Bald eagle wheeled high overhead against the bright blue sky for a moment or two before soaring away at breathtaking speed.
A good omen, we figured, as we headed west in its wake, embarking on this year's version of our annual quest for the perfect Christmas tree.
Fast forward twenty-four hours...
cold, fog and a heavy drizzle,
and we are the only non-natives stirring along the crest of the Blue Ridge.
Young folk grazing eye the strangers' passing with mild curiosity before fading soundlessly into the mist like spirits of ancient Appalachia.
A little farther up, we dismount at a likely looking spot and pause for a portrait before inching our way forward along the ledge.
The rain intensifies as we enter a rhododendron thicket near the falls,
and the galax at our feet glistens in the cold and damp.
The firs and spruce dwelling here by the stream are much too tall and lanky,
nowhere near the perfect tree,
so we make our way farther up the mountain still...
A thousand feet higher,
far beyond the babbling of the brook,
galax is here on the heath as well, mingling on the margins with wintergreen.
Relentless rain puddles on the barren bald;
freeze tonight and thaw again on the morn,
converting ancient stone to fresh new soil,
one grain at a time.
And from this softened stone rises moss and galax and grass,
then rhododendron and blueberry and pine.
stunted by the wind and ice and dearth of dirt;
yet evergreen and shapely,
the perfect tree?
Perhaps, we think, but who would dare to cut such trees as these?
Ancient, gnarled survivors, bowed but not broken by nature's nastiest blows.

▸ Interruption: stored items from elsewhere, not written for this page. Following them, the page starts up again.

Lemma rsplit_last a b : contains ":" b = false -> Text.rsplit_once ":" (a +:+ ":" +:+ b) = Some (a, b).
Proof.
  intros Hb. induction a as [|x a IH].
  - rewrite append_nil_l. change (":" +:+ b) with (String ":" b). cbn [Text.rsplit_once].
    assert (E : Text.rsplit_once ":" b = None).
    { induction b as [|y b IHb]; [done|]. cbn [contains] in Hb. apply orb_false_iff in Hb as [Hy Hb]. cbn [Text.rsplit_once].
      rewrite IHb by done. destruct (Ascii.eqb_spec y ":") as [->|]; [|done]. exfalso. revert Hy.
      assert (Hs : starts_with ":" (String ":" b) = true) by (apply starts_with_spec; by exists b). congruence. }
    by rewrite E.
  - rewrite append_cons. cbn [Text.rsplit_once]. by rewrite IH.
Qed.

(** What a slot of the routes stands for. *)
Definition slot_ok (be : string) : Prop := exists h, handler_ok h /\ backend_handler be = handler_text h.

Lemma backend_slot be : backend_clean be = true -> slot_ok be.
Proof.
  intros [Hp Hn]%andb_true_iff. exists (do_proxy ("@" +:+ be)). split.
  - apply proxy_ok, word_split. split; [done|]. by rewrite plain_app.
  - rewrite proxy_text. unfold backend_handler. destruct (strip_prefix "__redirect:" be) as [r|] eqn:E; [|by append_norm].
    apply negb_true_iff in Hn. unfold starts_with in Hn. rewrite E in Hn. by rewrite bool_decide_eq_true_2 in Hn.
Qed.

Lemma redirect_slot url code : plain url = true -> code_clean code = true ->
  backend_handler ("__redirect:" +:+ url +:+ ":" +:+ code) = handler_text (do_redirect url code) /\ handler_ok (do_redirect url code).
Proof.
  intros Hu [Hc Hn]%andb_true_iff. apply negb_true_iff in Hn. split; [|by apply redirect_ok].
  unfold backend_handler. rewrite strip_prefix_app, rsplit_last by done. by rewrite redirect_text.
Qed.

Definition pattern_ok (p : string) : Prop := exists kind pattern, kind <> MatchKind.Regex /\ word pattern = true
  /\ p = match kind with MatchKind.Exact => "= " | _ => "" end +:+ pattern.

Record state_ok (st : SiteState) : Prop := {
  st_hosts : Forall (fun w => word w = true) (hosts st);
  st_acls : map_Forall (fun _ p => pattern_ok p) (acls st);
  st_routes : Forall (fun r => pattern_ok r.1 /\ slot_ok r.2) (routes st);
  st_default : forall be, default_backend st = Some be -> slot_ok be;
}.

Lemma map_redirect_ok l b rs : plain (default "" (l !! 2)) && code_clean (default "302" (Text.word_after "code" l)) = true ->
  Forall (fun r => pattern_ok r.1 /\ slot_ok r.2) rs ->
  same_text b (haproxy_redirect l b rs).1 /\ Forall (fun r => pattern_ok r.1 /\ slot_ok r.2) (haproxy_redirect l b rs).2.
Proof.
  intros [Hu Hc]%andb_true_iff Hrs. unfold haproxy_redirect. destruct (l !! 1) as [form|]; [|done].
  destruct (l !! 2) as [url|]; [|done]. destruct (_ || _); [|done]. split; [done|]. apply Forall_app_2, Forall_singleton; [done|].
  split; [by exists MatchKind.Prefix, "/*"|]. destruct (redirect_slot url _ Hu Hc) as [E Hh]. by exists (do_redirect url (default "302" (Text.word_after "code" l))).
Qed.

Lemma map_line_ok st l : state_ok st -> line_clean l = true ->
  state_ok (map_line st l) /\ same_text (builder st) (builder (map_line st l)).
Proof.
  destruct st as [hs tls acls rs db b]. intros Hst. pose proof Hst as [Hh Ha Hr Hd]. cbn [HAProxy.hosts HAProxy.acls routes default_backend] in *.
  unfold line_clean, map_line. destruct l as [|w l]; [done|]. set (ws := w :: l).
  destruct (String.eqb_spec w "bind") as [->|_]; [done|].
  destruct (w =? "acl")%string; [|destruct (w =? "use_backend")%string; [|destruct (w =? "default_backend")%string;
    [|destruct (w =? "redirect")%string; [|done]]]].
  - destruct (ws !! 1) as [name|]; [|done]. destruct (ws !! 2) as [kind|]; [|done]. destruct (ws !! 3) as [val|]; [|done]. intros Hv.
    destruct (starts_with "path" kind).
    + split; [|done]. split; [done| |done|done]. apply map_Forall_insert_2; [|done].
      destruct (kind =? "path")%string; [by exists MatchKind.Exact, val|]. exists MatchKind.Prefix, (strip_slash val +:+ "/*").
      split; [done|]. split; [|by append_norm]. apply glob_word. by apply word_split in Hv as [_ ?].
    + destruct (_ || _); [|done]. split; [|done]. split; [|done|done|done]. by apply Forall_app_2, Forall_singleton.
  - intros Hb. destruct (Text.word_after "if" ws) as [a|]; cbn [mbind option_bind]; [|done].
    destruct (acls !! a) as [pat|] eqn:E; [|done]. split; [|done]. split; [done|done| |done].
    apply Forall_app_2, Forall_singleton; [done|]. split; [by eapply Ha|by apply backend_slot].
  - intros Hb. split; [|done]. split; [done|done|done|]. intros be E. change (ws !! 1 = Some be) in E. apply backend_slot. by rewrite E in Hb.
  - intros Hc. destruct (map_redirect_ok ws b rs Hc Hr) as [Hb Hrs]. destruct (haproxy_redirect ws b rs) as [b' rs']. by split.
Qed.

Lemma routes_inside b0 hd rs : Forall (fun r => pattern_ok r.1 /\ slot_ok r.2) rs -> forall b body, inside b0 hd body b ->
  exists body', inside b0 hd body'
    (foldl (fun b r => note "use_backend" Exact "mapped to a path route + proxy()"
       (line ("route " +:+ fst r +:+ " ~> " +:+ backend_handler (snd r)) b)) b rs).
Proof.
  induction 1 as [|[pat be] rs [Hpat Hslot] _ IH]; intros b body Hb; [by exists body|]. cbn [foldl fst snd] in *.
  destruct Hpat as (kind & pattern & Hk & Hp & ->), Hslot as (h & Hh & E). destruct (route_stmt_line kind pattern h (backend_handler be) Hk Hp Hh E) as (s & Hs & Es).
  eapply IH. apply inside_note. eapply inside_line; [exact Hb| |exact Hs]. rewrite <-Es. by append_norm.
Qed.

Lemma map_site_ok header upstreams l b s : written header l b -> word (name s) = true -> backend_clean (name s) = true ->
  forallb line_clean (lines s) = true -> exists l', written header l' (map_site upstreams b s).
Proof.
  intros Hw Hn Hbn Hl. unfold map_site.
  assert (Hst : forall st, state_ok st -> state_ok (foldl map_line st (lines s))
    /\ same_text (builder st) (builder (foldl map_line st (lines s)))).
  { revert Hl. clear. induction (lines s) as [|l ls IH]; cbn [forallb foldl]; intros Hl st Hst; [done|].
    apply andb_true_iff in Hl as [Hl Hls]. destruct (map_line_ok st l Hst Hl) as [H1 H2]. destruct (IH Hls _ H1) as [H3 H4].
    split; [done|]. by eapply same_trans. }
  specialize (Hst (mk_site_state [] false ∅ [] None b)). destruct (foldl map_line _ (lines s)) as [hs tls acls rs db b1].
  destruct Hst as [[Hh _ Hr Hd] Hb1]; [split; [constructor|apply map_Forall_empty|constructor|done]|].
  cbn [HAProxy.hosts routes default_backend builder] in *. apply (written_same _ _ _ _ Hb1) in Hw.
  set (hs' := match hs with [] => [":default"] | _ => hs end).
  assert (Hhs : hs' <> [] /\ Forall (fun w => word w = true) hs').
  { unfold hs'. destruct hs; [|done]. split; [done|]. by repeat constructor. }
  destruct Hhs as [Hne Hhs].
  pose proof (inside_tls _ _ _ ("site " +:+ join " " hs' +:+ " {") "bind ssl" Approximate
    "TLS mapped to `tls auto` (ACME); explicit crt needs a tls{} block" tls Hw) as Hi.
  destruct (routes_inside _ _ rs Hr _ _ Hi) as [body Hbody].
  set (db' := if _ && _ && _ then Some (name s) else db).
  assert (Hdb : forall be, db' = Some be -> slot_ok be).
  { unfold db'. destruct (_ && _ && _); [intros ? [= <-]; by apply backend_slot|done]. }
  destruct db' as [be|]; [|destruct rs as [|r rs]].
  - destruct (Hdb be eq_refl) as (h & Hh' & E). destruct (catch_all_line h _ Hh' E) as (st & Hs & Es).
    eapply (written_site _ _ _ hs'); [exact Hw| |done|done]. apply inside_note. eapply inside_line; [exact Hbody|exact Es|exact Hs].
  - destruct placeholder_line as (st & Hs & Es).
    eapply (written_site _ _ _ hs'); [exact Hw| |done|done]. apply inside_note. eapply inside_line; [exact Hbody|exact Es|exact Hs].
  - eapply (written_site _ _ _ hs'); [exact Hw|exact Hbody|done|done].
Qed.

(** The upstream pools: words all. *)
Definition pools_ok (m : gmap string (list string)) : Prop := map_Forall (fun n ts => word n = true /\ Forall (fun t => word t = true) ts) m.

Lemma add_upstreams_ok sections : Forall (fun s => negb (is_proxy s) || section_clean s = true) sections ->
  forall m, pools_ok m -> pools_ok (foldl add_upstream m sections).
Proof.
  induction 1 as [|s sections Hs _ IH]; intros m Hm; [done|]. cbn [foldl]. apply IH. unfold add_upstream.
  destruct ((kind s =? "backend")%string || (kind s =? "listen")%string) eqn:Ek; [|done].
  assert (Hc : section_clean s = true).
  { unfold is_proxy in Hs. cbn [existsb] in Hs. destruct (String.eqb_spec (kind s) "backend") as [E|E];
      [|destruct (String.eqb_spec (kind s) "listen") as [E'|E']; [|done]]; rewrite ?E, ?E' in Hs; done. }
  apply andb_true_iff in Hc as [[[Hn _]%andb_true_iff _]%andb_true_iff Ht]. destruct (server_targets s) as [|t ts]; [done|].
  apply map_Forall_insert_2; [|done]. split; [done|]. apply Forall_forall. intros x Hx%list_elem_of_In. rewrite forallb_forall in Ht. by apply Ht.
Qed.

Lemma emit_upstream_ok header l b u : written header l b -> word u.1 = true -> Forall (fun t => word t = true) u.2 ->
  exists l', written header l' (emit_upstream b u).
Proof.
  destruct u as [name ts]. cbn [fst snd]. intros Hw Hn Ht. unfold emit_upstream. cbn [fst snd].
  assert (Hi : inside b ("upstream " +:+ name +:+ " {") ([] ++ omap (fun t => Some (target t)) ts)
    (foldl (fun b t => line ("target " +:+ t) b) (open ("upstream " +:+ name +:+ " {") b) ts)).
  { apply inside_fold; [|by eapply inside_open]. intros t Hin b1 body Hb. apply inside_line; [done|apply target_stmt_text|].
    apply pool_target_printable. by eapply Forall_forall in Ht. }
  eexists. apply written_note. eapply (written_close _ _ _ "upstream" [name]); [exact Hw|exact Hi|lit_atom|done|done|by constructor].
Qed.

Lemma written_fold {A} header (f : Builder -> A -> Builder) (l : list A) :
  Forall (fun a => forall l b, written header l b -> exists l', written header l' (f b a)) l ->
  forall d b, written header d b -> exists d', written header d' (foldl f b l).
Proof. induction 1 as [|a l Ha _ IH]; intros d b Hw; [by exists d|]. apply Ha in Hw as [d' Hw]. by apply IH in Hw. Qed.

Lemma haproxy_import_written (iter : gmap string (list string) -> list (string * list string)) text :
  (forall m, iter m ≡ₚ map_to_list m) -> clean text = true ->
  exists b l, HAProxy.haproxy_import iter text = finish b /\ written "# Imported from HAProxy by `pulsate import haproxy`. Review the notes." l b.
Proof.
  unfold clean, HAProxy.haproxy_import. intros Hiter Hc. set (header := "# Imported from HAProxy by `pulsate import haproxy`. Review the notes.").
  assert (Hs : Forall (fun s => negb (is_proxy s) || section_clean s = true) (parse_sections text)).
  { apply Forall_forall. intros s Hin%list_elem_of_In. rewrite forallb_forall in Hc. by apply Hc. }
  set (ups := foldl add_upstream ∅ (parse_sections text)).
  assert (Hups : pools_ok ups) by (apply add_upstreams_ok; [done|apply map_Forall_empty]).
  destruct (written_fold header emit_upstream (iter ups)) with (d := @nil PStmt) (b := line header builder_default) as [d Hd].
  - apply Forall_forall. intros [n ts] Hin l b Hw. rewrite Hiter, elem_of_map_to_list in Hin. destruct (Hups _ _ Hin).
    by eapply emit_upstream_ok.
  - apply written_start.
  - eapply (written_fold header) in Hd as [d' Hd']; [eexists _, d'; split; [reflexivity|exact Hd']|].
    eapply Forall_impl; [exact Hs|]. intros s Hcs l b Hw. cbn beta.
    destruct ((kind s =? "frontend")%string || (kind s =? "listen")%string) eqn:Ek; [|by exists l].
    assert (Hsc : section_clean s = true).
    { unfold is_proxy in Hcs. cbn [existsb] in Hcs. destruct (String.eqb_spec (kind s) "frontend") as [E|E];
        [|destruct (String.eqb_spec (kind s) "listen") as [E'|E']; [|done]]; rewrite ?E, ?E' in Hcs; done. }
    apply andb_true_iff in Hsc as [[[Hn Hb]%andb_true_iff Hl]%andb_true_iff _]. by eapply map_site_ok.
Qed.
End HAProxySpec.

(** ** All importers *)
Definition source_clean (source : Dispatch.Source) (text : string) : bool :=
  match source with
  | Dispatch.Nginx =>
    match Nginx.parse_block (Nginx.tokenize text) 0 with Ok (nodes, _) => forallb NginxSpec.node_clean nodes | _ => false end
  | Dispatch.Caddy => CaddySpec.clean text
  | Dispatch.HAProxy => HAProxySpec.clean text
  | Dispatch.Apache => ApacheSpec.clean text
  end.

So we linger and admire these perfect trees,
and we pose for a picture or three,
with just a hint of envy,
the adventures they enjoy
and the sights and sounds and sensations they experience
here in their home
on top of the world.
And then we make our way down,
leaving behind their mountaintop abode,
paths converging near the base of the slope,
a clear consensus building,
a knowing that comes from the head and the heart.
This year's Christmas tree, just like the last, and the one before that,
was planted and watered and fed and groomed
on a farm in the valley,
where our one perfect tree, among thousands,
waits patiently in the rain for our arrival.